The Faith Land Initiative accompanies, facilitates, and convenes faith communities in King County, WA to faithfully and equitably steward land and other assets toward acts of dignity restoration and community stewardship of land. 

We believe that this is a moment that invites us to deep discernment of our role, our calling, and where we go from here.

Over the past few years, we have been exploring these questions with faith communities and many community partners:

  • What are we called to be in this moment as stewards of material and relational assets, including land, buildings, neighborhood connections and faith traditions?

  • How can local faith communities embody reflective, relational, and impactful intentional discernment processes, community engagement, and organizing strategies rooted in their mission?

  • What do we need to pay particular attention to in the midst of the economic, social, political, and spiritual moment we are in?

These collaborations have led us to supporting faith communities to practice discernment about faithful and equitable stewardship of buildings, parking lots, parsonages, land, and other assets.

History of the Faith Land Initiative

FLI utilizes an ever-evolving curriculum built on the faith-rooted organizing spiral of listen > learn > act > celebrate for deep discernment. Anti-racist values undergird and inform the process to help faith communities move toward acts of dignity restoration and community-based stewardship of land. FLI organizers engage with each faith community’s traditions and specific context, facilitating faith-rooted organizing practices, and anti-racist values to:

  • Design and practice a contextual discernment process that centers deep listening, learning, and collaborative and effective decision making.

  • Cultivate deeper relationships and engagement with neighborhood stakeholders, leading to more vital and active communities of faith.

  • Facilitate a network of faith communities and community leaders building collective power around faithful stewardship of land.

The Church Council’s intentional shift toward community organizing in 2016 has grown deeper and more powerful in the years since. The heart of our shelter and housing programs of decades past continued onward through our advocacy work, and many faith communities who provided meal programs and shelters joined us. Through a partnership with Seattle University, we hosted 1:1 conversations with faith communities across Seattle to assess the impact of those services and listen for what they identified was missing. This culminated in a housing symposium at Seattle U. A consistent theme emerged: sustainable, transformational change meant reimagining the stewarding of faith-owned land and assets. Those faith communities asked if the Church Council might set the groundwork for their discernment. From these conversations emerged our Faith Land Initiative.

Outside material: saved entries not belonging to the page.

Lemma schema_update_items id status where_ db :
  chk_order_items_reservation_status status = true ->
  keeps_schema db (update_items id status where_ db).
Proof.
  intros Hs. unfold update_items.
  set (f := fun r => if _ && where_ r then _ else r).
  assert (Hkey : map item_key (map f (t_order_items db)) = map item_key (t_order_items db)).
  { rewrite map_map. apply map_ext. intros r. unfold f. by destruct (_ && _). }
  apply schema_items; rewrite Hkey; [done|]. intros Hok. split; [|apply Hok].
  apply Forall_fmap. eapply Forall_impl; [apply Hok|]. intros r [H1 H2 H3 H4]. unfold f, compose.
  destruct (_ && _); by split.
Qed.

Lemma schema_idempotency env m k id db u db' :
  insert_idempotency_row env m k id db = Ok (u, db') -> keeps_schema db db'.
Proof.
  unfold insert_idempotency_row. destruct (bool_decide _); [done|].
  destruct (bool_decide_reflect (is_Some (t_orders db !! id))) as [Ho|]; [|done].
  intros [= _ <-] Hok. destruct Hok. split; try done. by apply map_Forall_insert_2.
Qed.

(** A change of the outbox. *)
Lemma schema_outbox db rows :
  (schema_ok db -> Forall (fun r => order_exists (t_orders db) (out_order_id r)) rows
                   /\ NoDup (map out_message_id rows)) ->
  keeps_schema db (set_outbox_events rows db).
Proof. intros Hrows Hok. destruct (Hrows Hok). destruct Hok. by split. Qed.

Lemma schema_outbox_map db f :
  (forall r, out_order_id (f r) = out_order_id r /\ out_message_id (f r) = out_message_id r) ->
  keeps_schema db (set_outbox_events (map f (t_outbox_events db)) db).
Proof.
  intros Hf. apply schema_outbox. intros Hok. split.
  - apply Forall_fmap. eapply Forall_impl; [apply Hok|]. intros r. simpl. by destruct (Hf r) as [-> _].
  - rewrite map_map. erewrite map_ext; [apply Hok|]. intros r. apply Hf.
Qed.

Lemma schema_insert_outbox env ev payload db u db' :
  insert_outbox_row env ev payload db = Ok (u, db') -> keeps_schema db db'.
Proof.
  unfold insert_outbox_row. destruct (pg_jsonb env payload); [|done].
  destruct (existsb _ _) eqn:Hx; [done|]. destruct (t_orders db !! Event_OrderID ev) eqn:Ho; [|done].
  intros [= _ <-]. apply schema_outbox. intros Hok. split.
  - apply Forall_app. split; [apply Hok|]. repeat constructor. unfold order_exists. simpl. by rewrite Ho.
  - rewrite map_app. apply NoDup_app. split_and!; [apply Hok| |apply NoDup_singleton].
    intros x (r & -> & Hr)%list_elem_of_fmap E%list_elem_of_singleton.
    apply not_true_iff_false in Hx. apply Hx. apply existsb_exists. exists r.
    rewrite <- list_elem_of_In. split; [done|]. by apply String.eqb_eq.
Qed.

(** *** Stock *)

Lemma schema_inventory db table :
  (schema_ok db -> map_Forall (fun _ => inventory_row_ok) table) ->
  keeps_schema db (set_inventory_items table db).
Proof. intros Ht Hok. specialize (Ht Hok). destruct Hok. by split. Qed.

Lemma schema_reservations db table :
  (schema_ok db -> map_Forall (reservation_row_ok (t_order_items db) (t_warehouses db)) table) ->
  keeps_schema db (set_stock_reservations table db).
Proof.
  intros Ht Hok. specialize (Ht Hok). destruct Hok. by split.
Qed.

FLI was born to bridge two distinct worlds: predominately and historically white congregations who were experiencing decline in their physical facilities, membership, and finances, who were asset-rich but often lacked visions for their future; and communities of color which had tremendous vision but often lacked access to capital, space, and assets to bring their plans to fruition. These communities knew their land could be developed to curb displacement if they had the resources. The FLI pilot program was launched in 2020 to transform peoples’ relationships to each other, with the wider community, and to the land; to bridge disparate communities such that radical acts of dignity restoration and community stewardship of land could happen all over the Puget Sound region.  

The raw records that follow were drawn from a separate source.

Lemma read_line_named name rest c :
  plain_name name = true -> c = " "%char \/ c = "{"%char ->
  read_line (name +:+ String c rest) = LSample <$> read_sample name (String c rest).
Proof.
  unfold plain_name. rewrite !andb_true_iff. intros [[[Hne H1] H2] H3] Hc.
  pose proof (read_name_app name rest c H1 H2 Hc) as Hn.
  destruct name as [|d name]; [done|].
  unfold lacks in H3. cbn [has_char] in H3. rewrite negb_orb, andb_true_iff, negb_true_iff in H3.
  destruct H3 as [H3 _].
  change (String d name +:+ ?x) with (String d (name +:+ x)) in *. cbn [read_line].
  by rewrite Ascii.eqb_sym, H3, Hn.
Qed.

Lemma read_sample_line name value :
  plain_name name = true ->
  read_line (sample_line name value) = Some (LSample (gauge name value)).
Proof. intros Hn. unfold sample_line. change (" " +:+ value) with (String " "%char value).
  by rewrite read_line_named by auto. Qed.

Lemma read_labelled_line name key label value :
  plain_name name = true -> has_char "="%char key = false ->
  read_line (labelled_line name key label value)
  = Some (LSample (mkSample name (Some (key, label)) value)).
Proof.
  intros Hn Hk. unfold labelled_line.
  change ("{" +:+ ?x) with (String "{"%char x). rewrite read_line_named by auto.
  unfold read_sample. change (Ascii.eqb "{" " ") with false. cbv iota.
  change ("=" +:+ ?x) with (String "="%char x).
  rewrite cut_at_separator by done. change (String dquote ?x +:+ ?y) with (String dquote (x +:+ y)).
  cbv beta iota. rewrite Ascii.eqb_refl. cbv beta iota delta [negb].
  change (String dquote "} " +:+ value) with (String dquote ("} " +:+ value)).
  rewrite read_label_escaped, (proj2 (cut_prefix_app _ _ _) eq_refl). done.
Qed.


Lemma read_help_line name help : read_line (help_line name help) = Some LComment.
Proof. done. Qed.

Lemma read_type_line name kind :
  plain_name name = true -> read_line (type_line name kind) = Some (LType name).
Proof.
  unfold plain_name. rewrite !andb_true_iff. intros [[[_ H1] H2] _]. unfold type_line.
  change ("# TYPE " +:+ ?x) with (String "#"%char (" TYPE " +:+ x)). cbn [read_line].
  change (Ascii.eqb "#" "#") with true. cbv iota.
  rewrite (proj2 (cut_prefix_app _ _ _) eq_refl). change (" " +:+ kind) with (String " "%char kind).
  by rewrite read_name_app by auto.
Qed.

(** A family: its comments, then its samples. *)
Lemma read_family declared name help kind lines rest :
  plain_name name = true -> one_of name declared = false ->
  Forall (fun ls => read_line (fst ls) = Some (LSample (snd ls)) /\ sample_name (snd ls) = name) lines ->
  read_lines declared
    (help_line name help :: type_line name kind :: map fst lines ++ rest)
  = (fun more => map snd lines ++ more) <$> read_lines (name :: declared) rest.
Proof.
  intros Hn Hd Hl. cbn [read_lines]. rewrite read_help_line, (read_type_line name kind Hn), Hd.
  induction Hl as [|[line s] lines [Hr Hs] _ IH]; simpl in *.
  { by destruct (read_lines _ rest). }
  rewrite Hr, Hs, IH. unfold one_of. simpl. rewrite String.eqb_refl. simpl.
  by destruct (read_lines (name :: declared) rest).
Qed.

(** A part of the page that declares some of [names] and reads as [samples],
    whatever follows it. *)
Definition segment (names lines : list string) (samples : list Sample) : Prop :=
  Forall one_line lines
  /\ forall declared rest,
       Forall (fun n => n ∉ declared) names ->
       exists declared', declared' ⊆ names ++ declared
         /\ read_lines declared (lines ++ rest) = app samples <$> read_lines declared' rest.

Lemma segment_nil names : segment names [] [].
Proof.
  split; [done|]. intros declared rest _. exists declared. split; [set_solver|].
  simpl. by destruct (read_lines declared rest).
Qed.

Lemma segment_app names1 names2 l1 l2 s1 s2 :
  segment names1 l1 s1 -> segment names2 l2 s2 -> Forall (fun n => n ∉ names1) names2 ->
  segment (names1 ++ names2) (l1 ++ l2) (s1 ++ s2).
Proof.
  intros [Hl1 H1] [Hl2 H2] Hdis. split; [by apply Forall_app|].
  intros declared rest [Hn1 Hn2]%Forall_app. rewrite <- (app_assoc l1).
  destruct (H1 declared (l2 ++ rest) Hn1) as (d1 & Hd1 & ->).
  destruct (H2 d1 rest) as (d2 & Hd2 & ->).
  { rewrite Forall_forall in *. set_solver. }
  exists d2. split; [set_solver|]. destruct (read_lines d2 rest); simpl; [by rewrite app_assoc|done].
Qed.

Lemma segment_family name help kind lines :
  plain_name name = true -> one_line (help_line name help) -> one_line (type_line name kind) ->
  Forall (fun ls => read_line (fst ls) = Some (LSample (snd ls)) /\ sample_name (snd ls) = name
                    /\ one_line (fst ls)) lines ->
  segment [name] (help_line name help :: type_line name kind :: map fst lines) (map snd lines).
Proof.
  intros Hn Hh Ht Hl. split.
  { constructor; [done|]. constructor; [done|]. apply Forall_fmap. eapply Forall_impl; [exact Hl|].
    naive_solver. }
  intros declared rest Hd. exists (name :: declared). split; [set_solver|].
  apply (read_family declared name help kind lines rest); [done| |].
  - apply one_of_false. by apply Forall_inv in Hd.
  - eapply Forall_impl; [exact Hl|]. naive_solver.
Qed.

(** A family of one unlabelled sample. *)
Lemma segment_gauge name help kind value :
  plain_name name = true -> one_line (help_line name help) -> one_line (type_line name kind) ->
  one_line (sample_line name "") -> one_line value ->
  segment [name] [help_line name help; type_line name kind; sample_line name value] [gauge name value].
Proof.
  intros Hn Hh Ht Hs Hv.
  apply (segment_family name help kind [(sample_line name value, gauge name value)]); [done..|].
  repeat constructor; [by apply read_sample_line|]. simpl. unfold sample_line in *.
  unfold one_line in *. rewrite !has_char_app in *. simpl in Hs. rewrite Hv. done.
Qed.

(** A family with one labelled sample per element. *)
Lemma segment_labelled {A} name help kind key (label value : A -> string) (l : list A) :
  plain_name name = true -> one_line (help_line name help) -> one_line (type_line name kind) ->
  one_line name -> one_line key -> has_char "="%char key = false -> (forall a, one_line (value a)) ->
  segment [name]
    (help_line name help :: type_line name kind
     :: map (fun a => labelled_line name key (label a) (value a)) l)
    (map (fun a => mkSample name (Some (key, label a)) (value a)) l).
Proof.
  intros Hn Hh Ht Hname Hkey Heq Hv.
  set (lines := map (fun a => (labelled_line name key (label a) (value a),
                               mkSample name (Some (key, label a)) (value a))) l).
  assert (map fst lines = map (fun a => labelled_line name key (label a) (value a)) l) as <-.
  { unfold lines. rewrite map_map. done. }
  assert (map snd lines = map (fun a => mkSample name (Some (key, label a)) (value a)) l) as <-.
  { unfold lines. rewrite map_map. done. }
  apply segment_family; [done..|]. apply Forall_fmap, Forall_true. intros a. simpl.
  split; [by apply read_labelled_line|]. split; [done|]. unfold labelled_line.
  repeat first [apply one_line_app | done | apply one_line_label | apply one_line_cons | apply Hv].
Qed.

The Church Council of Greater Seattle envisions a future when justice is realized, where all people experience liberation, profound peace, expansive equity, and joy-filled human flourishing. We live into this vision when faith communities move toward acts of dignity restoration and community-based stewardship of land.

Let’s work together

Interested in working together? Please reach out. We can't wait to hear from you!

Resource Library

Our online Resource Library is a bank for our curriculum and supplemental materials to support the FLI network in taking action. 

Brain Trust

Our relational Brain Trust includes experienced faith communities, faith leaders, policy experts, land trusts, and values-aligned real estate professionals committed to supporting our network with taking transformative action.  

Faith Land Discernment Cohort

We convene and facilitate 6-month cohort process which combines faith rooted community organizing practices and anti-racism frameworks to support equitable and faithful discernment toward community stewardship of land.  

Direct Accompaniment

We offer individualized support for faith communities in our network, including facilitation, coaching, and resourcing.

Network

The FLI Network includes 15+ faith communities who are practicing faithful and equitable discernment of faith-owned land toward community stewardship of land. 

Advocacy

Following the leadership of impacted communities, we advocate for policy change which supports community stewardship of land.